**The records:**

------------------------------------------------

Lemma wp_ret {A} (a : A) (Q : A -> S -> Prop) E s : Q a s -> wp (mret_ a) Q E s.
Proof. done. Qed.
Lemma wp_throw {A} e (Q : A -> S -> Prop) E s : E e s -> wp (mthrow e) Q E s.
Proof. done. Qed.
Lemma wp_bind {A B} (m : M S A) (k : A -> M S B) Q E s :
  wp m (fun a s' => wp (k a) Q E s') E s -> wp (mbind_ m k) Q E s.
Proof. unfold wp, mbind_. by destruct (m s) as [[a|e] s']. Qed.
Lemma wp_get (Q : S -> S -> Prop) E s : Q s s -> wp mget Q E s.
Proof. done. Qed.
Lemma wp_gets {A} (f : S -> A) (Q : A -> S -> Prop) E s : Q (f s) s -> wp (mgets f) Q E s.
Proof. done. Qed.
Lemma wp_put s' (Q : unit -> S -> Prop) E s : Q tt s' -> wp (mput s') Q E s.
Proof. done. Qed.
Lemma wp_modify f (Q : unit -> S -> Prop) E s : Q tt (f s) -> wp (mmodify f) Q E s.
Proof. done. Qed.
Lemma wp_throw_if (b : bool) e (Q : unit -> S -> Prop) E s :
  (b = true -> E e s) -> (b = false -> Q tt s) -> wp (mthrow_if b e) Q E s.
Proof. unfold wp, mthrow_if, mlift, throw_if. destruct b; auto. Qed.
Lemma wp_lift {A} (r : result A) (Q : A -> S -> Prop) E s :
  (forall a, r = Ok a -> Q a s) -> (forall e, r = Err e -> E e s) -> wp (mlift r) Q E s.
Proof. unfold wp, mlift. destruct r; auto. Qed.
Lemma wp_deref {A} (o : option A) (Q : A -> S -> Prop) E s :
  (forall a, o = Some a -> Q a s) -> (o = None -> E Abort_ s) -> wp (mderef o) Q E s.
Proof. destruct o; unfold wp; cbn; auto. Qed.
Lemma wp_when (c : bool) m (Q : unit -> S -> Prop) E s :
  (c = true -> wp m Q E s) -> (c = false -> Q tt s) -> wp (mwhen c m) Q E s.
Proof. unfold mwhen. destruct c; [auto|]. intros _ H. by apply H. Qed.
Lemma wp_mono {A} (m : M S A) (Q Q' : A -> S -> Prop) E E' s :
  wp m Q E s -> (forall a s', Q a s' -> Q' a s') -> (forall e s', E e s' -> E' e s') -> wp m Q' E' s.
Proof. unfold wp. destruct (m s) as [[a|e] s']; auto. Qed.
Lemma wp_try {A} (m : M S A) (h : exn -> M S A) Q E s :
  wp m Q (fun e s' => (e = Abort_ -> E Abort_ s') /\ (e <> Abort_ -> wp (h e) Q E s')) s ->
  wp (mtry m h) Q E s.
Proof.
  unfold wp, mtry. destruct (m s) as [[a|e] s']; [done|]. intros [H1 H2].
  destruct (decide (e = Abort_)) as [->|Hne]; [by apply H1|]. specialize (H2 Hne). by destruct e.
Qed.
(** A loop with an invariant over the elements not yet visited. *)
Lemma wp_iter {A} (I : list A -> S -> Prop) (f : A -> M S unit) E l s :
  (forall x l' s', I (x :: l') s' -> wp (f x) (fun _ => I l') E s') ->
  I l s -> wp (miter f l) (fun _ => I []) E s.
Proof.
  intros Hf. revert s. induction l as [|x l IH]; intros s HI; [done|]. cbn. apply wp_bind.
  eapply wp_mono; [by apply Hf|intros [] s' Hs'; by apply IH|done].
Qed.
Lemma wp_map {A B} (I : list A -> list B -> S -> Prop) (f : A -> M S B) E l s :
  (forall x l' out s', I (x :: l') out s' -> wp (f x) (fun y => I l' (out ++ [y])) E s') ->
  I l [] s -> wp (mmapM f l) (I []) E s.
Proof.
  intros Hf. enough (forall l out s, I l out s ->
    wp (mmapM f l) (fun ys => I [] (out ++ ys)) E s) as H by exact (H l [] s).
  clear l s. induction l as [|x l IH]; intros out s HI; cbn.
  - apply wp_ret. by rewrite app_nil_r.
  - apply wp_bind. eapply wp_mono; [by apply Hf|intros y s' Hs'|done]. cbn. apply wp_bind.
    eapply wp_mono; [exact (IH _ _ Hs')|intros ys s'' Hs''|auto]. cbn. apply wp_ret.
    cbn in Hs''. by rewrite <- app_assoc in Hs''.
Qed.
Lemma wp_elim {A} (m : M S A) Q E s r s' : wp m Q E s -> m s = (r, s') ->
  match r with Ok a => Q a s' | Err e => E e s' end.
Proof. unfold wp. by intros H E'; rewrite E' in H. Qed.
Lemma wp_Ok {A} (m : M S A) a s' Q E s : m s = (Ok a, s') -> Q a s' -> wp m Q E s.
Proof. unfold wp. by intros ->. Qed.
End Wp.

Lemma rmapM_Forall2 {A B} (f : A -> result B) l l' :
  rmapM f l = Ok l' <-> Forall2 (fun x y => f x = Ok y) l l'.
Proof.
  revert l'; induction l as [|x l IH]; intros l'; cbn.
  - split; [by intros [= <-]|by inversion 1].
  - rewrite rbind_Ok; split.
    + intros (y & Hy & (ys & Hys & [= <-])%rbind_Ok); constructor; [done|by apply IH].
    + inversion 1 as [|? y ? ys Hy Hys]; subst. exists y; split; [done|].
      apply rbind_Ok; exists ys; split; [by apply IH|done].
Qed.

(** ** Lists *)

Lemma filter_none {A} (P : A -> Prop) `{!forall x, Decision (P x)} l :
  Forall (fun x => ~ P x) l -> filter P l = [].
Proof. induction 1; [done|]. rewrite filter_cons. by case_decide. Qed.

Lemma filter_all {A} (P : A -> Prop) `{!forall x, Decision (P x)} l :
  Forall P l -> filter P l = l.
Proof. induction 1 as [|x l Hx _ IH]; [done|]. rewrite filter_cons, IH. by case_decide. Qed.

Lemma filter_ext_Forall {A} (P Q : A -> Prop) `{!forall x, Decision (P x), !forall x, Decision (Q x)} l :
  Forall (fun x => P x <-> Q x) l -> filter P l = filter Q l.
Proof.
  induction 1 as [|x l Hx _ IH]; [done|]. rewrite !filter_cons, IH.
  destruct (decide (P x)), (decide (Q x)); tauto.
Qed.

(** [optional::has_value] *)
Definition is_some {A} (o : option A) : bool := match o with Some _ => true | None => false end.

Lemma elem_of_take_inv {A} (x : A) n l : x ∈ take n l -> x ∈ l.
Proof. intros H. rewrite <- (take_drop n l). apply elem_of_app. by left. Qed.

Lemma existsb_false {A} (f : A -> bool) l : existsb f l = false <-> Forall (fun x => f x = false) l.
Proof.
  induction l as [|x l IH]; cbn; [split; [constructor|done]|].
  by rewrite orb_false_iff, Forall_cons, IH.
Qed.

(** ** Machine integers

    A [w]-bit unsigned integer is a [Z] in [0, 2^w); unsigned arithmetic that may wrap is wrapped
    explicitly with [u32]/[u64], signed arithmetic is only used where the code proves (or checks)
    that it does not overflow. *)
Definition u8_max : Z := 255.
Definition u32_max : Z := 4294967295.
Definition i32_max : Z := 2147483647.
Definition i32_min : Z := -2147483648.
Definition u64_max : Z := 18446744073709551615.
Definition i64_max : Z := 9223372036854775807.

Definition u8 (x : Z) : Z := x mod 256.
Definition u32 (x : Z) : Z := x mod 4294967296.
Definition u64 (x : Z) : Z := x mod 18446744073709551616.

(** [static_cast<std::int32_t>] of a 32-bit value. *)
Definition to_i32 (x : Z) : Z := if x <=? i32_max then x else x - 4294967296.

Definition is_u32 (x : Z) : Prop := 0 <= x <= u32_max.
Definition is_i32 (x : Z) : Prop := i32_min <= x <= i32_max.
Definition is_u64 (x : Z) : Prop := 0 <= x <= u64_max.

#[export] Instance is_u32_dec x : Decision (is_u32 x).
Proof. unfold is_u32; apply _. Defined.
#[export] Instance is_i32_dec x : Decision (is_i32 x).
Proof. unfold is_i32; apply _. Defined.
#[export] Instance is_u64_dec x : Decision (is_u64 x).
Proof. unfold is_u64; apply _. Defined.

(** Case analysis on the first test of the goal. *)
Ltac case_if E := match goal with |- context [if ?b then _ else _] => destruct b eqn:E end.

Ltac unfold_ints :=
  unfold is_u32, is_i32, is_u64, u8_max, u32_max, i32_max, i32_min, u64_max, i64_max in *.

Lemma u64_small x : is_u64 x -> u64 x = x.
Proof. unfold u64; unfold_ints; intros; apply Z.mod_small; lia. Qed.
Lemma u32_small x : is_u32 x -> u32 x = x.
Proof. unfold u32; unfold_ints; intros; apply Z.mod_small; lia. Qed.
Lemma u64_range x : is_u64 (u64 x).
Proof. unfold u64; unfold_ints; pose proof (Z.mod_pos_bound x 18446744073709551616); lia. Qed.
Lemma u32_range x : is_u32 (u32 x).
Proof. unfold u32; unfold_ints; pose proof (Z.mod_pos_bound x 4294967296); lia. Qed.

Create HintDb ninfer.
Create Rewrite HintDb ninfer_ints.
#[export] Hint Resolve u64_range u32_range : ninfer.
#[export] Hint Rewrite u64_small u32_small using (unfold_ints; lia) : ninfer_ints.

(** Turn the boolean tests of the code in hypotheses and goal into propositions. *)
Ltac bprop :=
  repeat match goal with
  | H : _ || _ = false |- _ => apply orb_false_iff in H; destruct H
  | H : _ && _ = true |- _ => apply andb_true_iff in H; destruct H
  | H : _ || _ = true |- _ => apply orb_true_iff in H
  | H : _ && _ = false |- _ => apply andb_false_iff in H
  | H : negb _ = true |- _ => apply negb_true_iff in H
  | H : negb _ = false |- _ => apply negb_false_iff in H
  | H : (_ =? _)%Z = true |- _ => apply Z.eqb_eq in H
  | H : (_ =? _)%Z = false |- _ => apply Z.eqb_neq in H
  | H : (_ <? _)%Z = true |- _ => apply Z.ltb_lt in H
  | H : (_ <? _)%Z = false |- _ => apply Z.ltb_ge in H
  | H : (_ <=? _)%Z = true |- _ => apply Z.leb_le in H
  | H : (_ <=? _)%Z = false |- _ => apply Z.leb_gt in H
  | H : (_ >? _)%Z = _ |- _ => rewrite Z.gtb_ltb in H
  | H : (_ >=? _)%Z = _ |- _ => rewrite Z.geb_leb in H
  | H : bool_decide _ = true |- _ => apply bool_decide_eq_true in H
  | H : bool_decide _ = false |- _ => apply bool_decide_eq_false in H
  end.

(** Evaluate the decisions of equalities that are plain. *)
Ltac bdec :=
  repeat match goal with
  | |- context [bool_decide (?a = ?b)] =>
      first [ rewrite (bool_decide_eq_false_2 (a = b)) by discriminate
            | rewrite (bool_decide_eq_true_2 (a = b)) by reflexivity ]
  end.

(** Split a successful run of the error monad into the runs of its parts. *)
Ltac rinv :=
  repeat match goal with
  | H : rbind _ _ = Ok _ |- _ =>
      let a := fresh "v" in let Ha := fresh "Hv" in apply rbind_Ok in H; destruct H as (a & Ha & H)
  | H : throw_if _ _ = Ok _ |- _ => apply throw_if_Ok in H
  | H : Ok _ = Ok _ |- _ => injection H as H
  | H : Err _ = Ok _ |- _ => discriminate H
  | H : Ok _ = Err _ |- _ => discriminate H
  end; bprop.

(** The same for runs of the state monad; the leaves are evaluated and their equations used. *)
Ltac minv_leaf H :=
  first [injection H as <- <- | injection H as <- | simplify_eq].
Ltac minv_lift H :=
  first [injection H as H <- | injection H as H | simplify_eq].
Ltac minv :=
  repeat match goal with
  | H : mbind_ _ _ _ = (Ok _, _) |- _ =>
      let a := fresh "v" in let s := fresh "s" in let Ha := fresh "Hm" in
      apply mbind_Ok in H; destruct H as (a & s & Ha & H)
  | H : mthrow_if _ _ _ = (Ok _, _) |- _ => unfold mthrow_if, mlift in H; minv_lift H
  | H : mlift _ _ = (Ok _, _) |- _ => unfold mlift in H; minv_lift H
  | H : mret_ _ _ = (Ok _, _) |- _ => unfold mret_ in H; minv_leaf H
  | H : mget _ = (Ok _, _) |- _ => unfold mget in H; minv_leaf H
  | H : mgets _ _ = (Ok _, _) |- _ => unfold mgets in H; minv_leaf H
  | H : mput _ _ = (Ok _, _) |- _ => unfold mput in H; minv_leaf H
  | H : mmodify _ _ = (Ok _, _) |- _ => unfold mmodify in H; minv_leaf H
  | H : mthrow _ _ = (Ok _, _) |- _ => discriminate H
  | H : throw_if _ _ = Ok _ |- _ => apply throw_if_Ok in H
  end; bprop.

#[export] Instance Zdivide_decision (a b : Z) : Decision (a | b) := Znumtheory.Zdivide_dec a b.

(** Close a decidable closed goal by evaluating its decision procedure. *)
Ltac by_compute := apply (bool_decide_unpack _); vm_compute; exact I.

Lemma foldl_ext {A B} (f g : A -> B -> A) acc l : (forall a x, f a x = g a x) -> foldl f acc l = foldl g acc l.
Proof. intros H. revert acc. induction l as [|x l IH]; intros acc; [done|]. cbn. by rewrite H, IH. Qed.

------------------------------------------------

**Directions:** Display each line of the data where "into" occurs.

**Result:**
(** Turn the boolean tests of the code in hypotheses and goal into propositions. *)
(** Split a successful run of the error monad into the runs of its parts. *)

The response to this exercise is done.